Other than lying about DNA and genes, what developmental biologists mainly do is engage in empty hand-waving. And that is pretty much all that is going on in the article of McShea and Babcock. The progression from a speck-sized zygote to the vast organization of the human body is a miracle of coordinated construction a thousand miles over the heads of biologists.
- "Yet while these are several examples of well-understood processes, our study of animal morphogenesis is really in its infancy." -- David Bilder and Saori L. Haigo1, "Expanding the Morphogenetic Repertoire: Perspectives from the Drosophila Egg."
- "Fundamentally, we have a poor understanding of how any internal organ forms." -- Timothy Saunders, developmental biologist (link).
- "An adult human body is made up of some 30 to 40 trillion cells, all of which stem from a single fertilized egg cell. The process by which the right cells appear to arrive in their right numbers at the right time at the right place -- development -- is only understood in the roughest of outlines." -- Five scientists (link).
- "Our understanding of how our organs form is still in its infancy" -- A research project abstract written by scientists (link).
- "Biochemistry cannot provide the spatial information needed to explain morphogenesis...Supracellular morphogenesis is mysterious...Nobody seems to understand the origin of biological and cellular order." -- Six medical authorities (link). "
- "Understanding the rules underlying organismal development is a major unsolved problem in biology. Each cell in a developing organism responds to signals in its local environment by dividing, excreting, consuming, or reorganizing, yet how these individual actions coordinate over a macroscopic number of cells to grow complex structures with exquisite functionality is unknown." - Five scientists (link).
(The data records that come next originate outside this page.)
(** * OmniTutor: the completion routing and resilience layer

    A shallow embedding of the hooks [useAI] (src/hooks/useAI.ts),
    [useGemini] (src/hooks/useGemini.ts) and of the prompt builder
    [getSystemInstruction], with the properties of the router, of the
    retry loop, of the history mappings and of the prompt builders. *)

From Stdlib Require Import String Ascii List Bool Arith ZArith Lia.
From Equations Require Import Equations.
Import ListNotations.
Local Open Scope list_scope.
Local Open Scope string_scope.

(** ** JavaScript strings *)

Module Js.

(** [s.includes(sub)] *)
Fixpoint includes (sub s : string) : bool :=
  String.prefix sub s ||
  match s with
  | EmptyString => false
  | String _ s' => includes sub s'
  end.

(** [s.split(',')]: the pieces of [s] between the commas, in order;
    the result always has at least one piece. *)
Fixpoint split_comma (s : string) : list string :=
  match s with
  | EmptyString => [EmptyString]
  | String c s' =>
      if Ascii.eqb c ","%char then EmptyString :: split_comma s'
      else match split_comma s' with
           | piece :: pieces => String c piece :: pieces
           | [] => [String c EmptyString]
           end
  end.

(** Truthiness of a possibly undefined string: [undefined] and the
    empty string are falsy. *)
Definition truthy (v : option string) : bool :=
  match v with
  | Some EmptyString => false
  | Some _ => true
  | None => false
  end.

(** [v || d] for a possibly undefined string [v] and a string [d]. *)
Definition or_else (v : option string) (d : string) : string :=
  match v with
  | Some EmptyString => d
  | Some s => s
  | None => d
  end.

(** A thrown value, as far as the hooks look at it: its [message] and
    its [status] properties, either of which may be undefined. *)
Record Error := { message : option string; status : option Z }.

(** [new Error(msg)] *)
Definition new_Error (msg : string) : Error :=
  {| message := Some msg; status := None |}.

End Js.

(** ** The data model (types.ts) *)

(** Modelled from the spec: types.ts is not among the sources.  [Role]
    has the member [USER], the only one the hooks name; the spec calls
    the other one ASSISTANT. *)
Inductive Role := USER | ASSISTANT.

(** Modelled from the spec: the [Subject] enum of types.ts.  The hooks
    name MATH, PHYSICS, CHEMISTRY and CODING; [OTHER] stands for every
    further member of the closed set. *)
Inductive Subject := MATH | PHYSICS | CHEMISTRY | CODING | OTHER (tag : nat).

Inductive AttachmentType := image | text.

Module Attachment.
(** [{ content: string, type: 'image' | 'text', mimeType?: string }] *)
Record t := { content : string; type : AttachmentType; mimeType : option string }.
End Attachment.

Module Message.
(** Modelled from the spec: the [Message] type of types.ts, with the
    three properties the hooks read. *)
Record t := { role : Role; content : string; attachment : option Attachment.t }.
End Message.

(** ** What is sent to the providers *)

Module GroqMessage.
Record t := { role : string; content : string }.
End GroqMessage.
(** * Body3Dmetric: anthropometric measurement engine and silhouette profile

    A shallow embedding of the measurement code of [App.tsx] (both the
    simple and the age-aware variant) and of its event handlers, of the
    oracle boundary of [services/bodyAnalysis.ts], and of the silhouette
    profile, the scene and the OBJ export of [components/ModelViewer.tsx]
    (both variants).

    JavaScript numbers are IEEE-754 binary64 values.  They are modelled by
    Rocq's primitive floats, whose operations are the same correctly
    rounded binary64 operations, so every definition below evaluates to the
    very bits the browser computes.  The arithmetic core is written once
    over an interface of number operations.  The properties are proved of
    its binary64 instance; those that hold for every width rest on an
    error analysis, through the real number each binary64 value stands
    for.  The instance over the exact reals is read for the circle
    only. *)

From Stdlib Require Import ZArith List Bool Lia Floats Reals Lra Psatz String Ascii.
Import ListNotations.

Set Warnings "-inexact-float".

(* ================================================================== *)
(** * 1. JavaScript numbers *)
(* ================================================================== *)

(** ** 1.1 The operations the sources use *)

Class JSNumber (num : Type) : Type := {
  js_add   : num -> num -> num;
  js_sub   : num -> num -> num;
  js_mul   : num -> num -> num;
  js_div   : num -> num -> num;
  js_lt    : num -> num -> bool;      (* [a < b]  *)
  js_le    : num -> num -> bool;      (* [a <= b] *)
  js_lit   : Z -> Z -> num;           (* the literal [n / 10^k], as parsed *)
  Math_PI    : num;
  Math_sqrt  : num -> num;
  Math_round : num -> num;
  Math_max   : num -> num -> num;
  isNaN      : num -> bool
}.

Declare Scope js_scope.
Delimit Scope js_scope with js.
Infix "+" := js_add : js_scope.
Infix "-" := js_sub : js_scope.
Infix "*" := js_mul : js_scope.
Infix "/" := js_div : js_scope.
Notation "a <? b"  := (js_lt a b) : js_scope.
Notation "a <=? b" := (js_le a b) : js_scope.
Notation "a >? b"  := (js_lt b a) (at level 70) : js_scope.
Notation "a >=? b" := (js_le b a) (at level 70) : js_scope.
(** * The user-administration facet of api-systemmanager (src/api/admin/user.js)

    A shallow embedding of the [User] class: its response normaliser
    [_returnData], its header builder [_setHeader] and its three public
    operations [findById], [findByIdAndUpdatePassword] and [emailExist],
    followed by the properties of the request-execution contract.

    JavaScript values are a first-order datatype, exceptions and the injected
    HTTP client are threaded through a small state-and-exception monad, and a
    promise is represented by the way it settles. *)

From Stdlib Require Import ZArith List String Ascii Bool Lia Permutation.
From Stdlib Require Import DecimalString.
Import ListNotations.
Open Scope string_scope.

Set Warnings "-register-all".

(** ** JavaScript values *)

(** Numbers are restricted to integers: the only number user.js inspects is
    the status code [200].  [VObj] is a plain object, given by its own
    enumerable properties in insertion order.  [VError] is an instance of an
    error class: [name] and [message] are what [err.name] and [err.message]
    read (neither is enumerable), [props] are further own enumerable
    properties such as a [status] put there by an HTTP client. *)
Inductive value : Type :=
| VUndefined
| VNull
| VBool (b : bool)
| VNum (n : Z)
| VStr (s : string)
| VObj (props : list (string * value))
| VError (name : string) (message : string) (props : list (string * value)).

Fixpoint lookup (k : string) (props : list (string * value)) : option value :=
  match props with
  | [] => None
  | (k', v) :: rest => if String.eqb k k' then Some v else lookup k rest
  end.

(** [field o k] is the property [k] that a read of [o] finds, if any.
    Primitives carry none of the keys user.js reads ([status], [message],
    [data], [userId], [oldPassword], [newPassword]). *)
Definition field (o : value) (k : string) : option value :=
  match o with
  | VObj props => lookup k props
  | VError name message props =>
      if String.eqb k "message" then Some (VStr message)
      else if String.eqb k "name" then Some (VStr name)
      else lookup k props
  | _ => None
  end.

(** The value a read of [o[k]] yields, [undefined] when nothing is found. *)
Definition prop (o : value) (k : string) : value :=
  match field o k with
  | Some v => v
  | None => VUndefined
  end.

(** lodash [_.get(o, k, def)] for a single key: the default replaces a
    resolved value of [undefined], and a nullish [o] resolves to it too. *)
Definition _get (o : value) (k : string) (def : value) : value :=
  match field o k with
  | Some VUndefined => def
  | Some v => v
  | None => def
  end.

(** [v !== n] for a number literal [n]. *)
Definition strict_neq_num (v : value) (n : Z) : bool :=
  match v with
  | VNum m => negb (Z.eqb m n)
  | _ => true
  end.

(** The string a template literal substitutes for [v]. *)
Definition ToString (v : value) : string :=
  match v with
  | VUndefined => "undefined"
  | VNull => "null"
  | VBool true => "true"
  | VBool false => "false"
  | VNum n => NilZero.string_of_int (Z.to_int n)
  | VStr s => s
  | VObj _ => "[object Object]"
  | VError name message _ =>
      if String.eqb name "" then message
      else if String.eqb message "" then name
      else name ++ ": " ++ message
  end.

(** The own enumerable properties left by [const {k, ...rest} = o].  (The
    rest of a string would hold its characters; every operation has rejected
    such a [params] before it destructures.) *)
Definition rest_without (k : string) (o : value) : value :=
  match o with
  | VObj props | VError _ _ props =>
      VObj (filter (fun kv => negb (String.eqb (fst kv) k)) props)
  | _ => VObj []
  end.

(** ** The transport dispatcher *)

Inductive verb : Type := GET | POST | PUT.

Record request : Type := {
  req_verb : verb;
  req_path : string;
  req_body : option value;
  req_meta : value
}.

(** What awaiting a client call yields: a response, or a raised value.
    A call whose promise never settles has no case here: the runs
    described are those in which the client answers. *)
Inductive transport_result : Type :=
| Returns (response : value)
| Raises (ex : value).

(** One recorded invocation of the dispatcher. *)
Record call : Type := {
  call_request : request;
  call_result : transport_result
}.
- "However, our understanding of the molecular and physical basis of morphogenesis in plants or in any other eukaryotic system [e.g. mammals] is still in its infancy due to the complexity and non-linearity of processes involved in morphogenesis dynamics (or Morphodynamics)." -- A description of a 2017-2021 scientific project, presumably written by scientists (link).
- "Understanding morphogenesis in vertebrate tissues in development and disease poses one of the most significant challenges in the life sciences. Despite the impressive technical advances aimed at cellular and subcellular characterization and manipulation over the past half century, a clear picture of how form is created still remains in its infancy." -- Four scientists in 2025 (link).
- "We don't know what dark matter is, we don't understand how the brain works or consciousness, we don't understand morphogenesis, we don't understand the origin of life." -- Physics PhD Michael Nielsen (link).
- "You start off as a sperm and an egg, and nine months later [your body has been built], through a magical process of morphogenesis, which we don’t understand." -- Donald Hoffman, Professor Emeritus of Cognitive Sciences at the University of California, Irvine (link).
- "We take it for granted that we go to bed with two sets of fully functional kidneys and that we wake up with them the next morning but we don't understand the fundamental processes that give rise to this very well choreographed maintenance of an organism's form and function." -- Scientist Sanchéz Alvarado (link).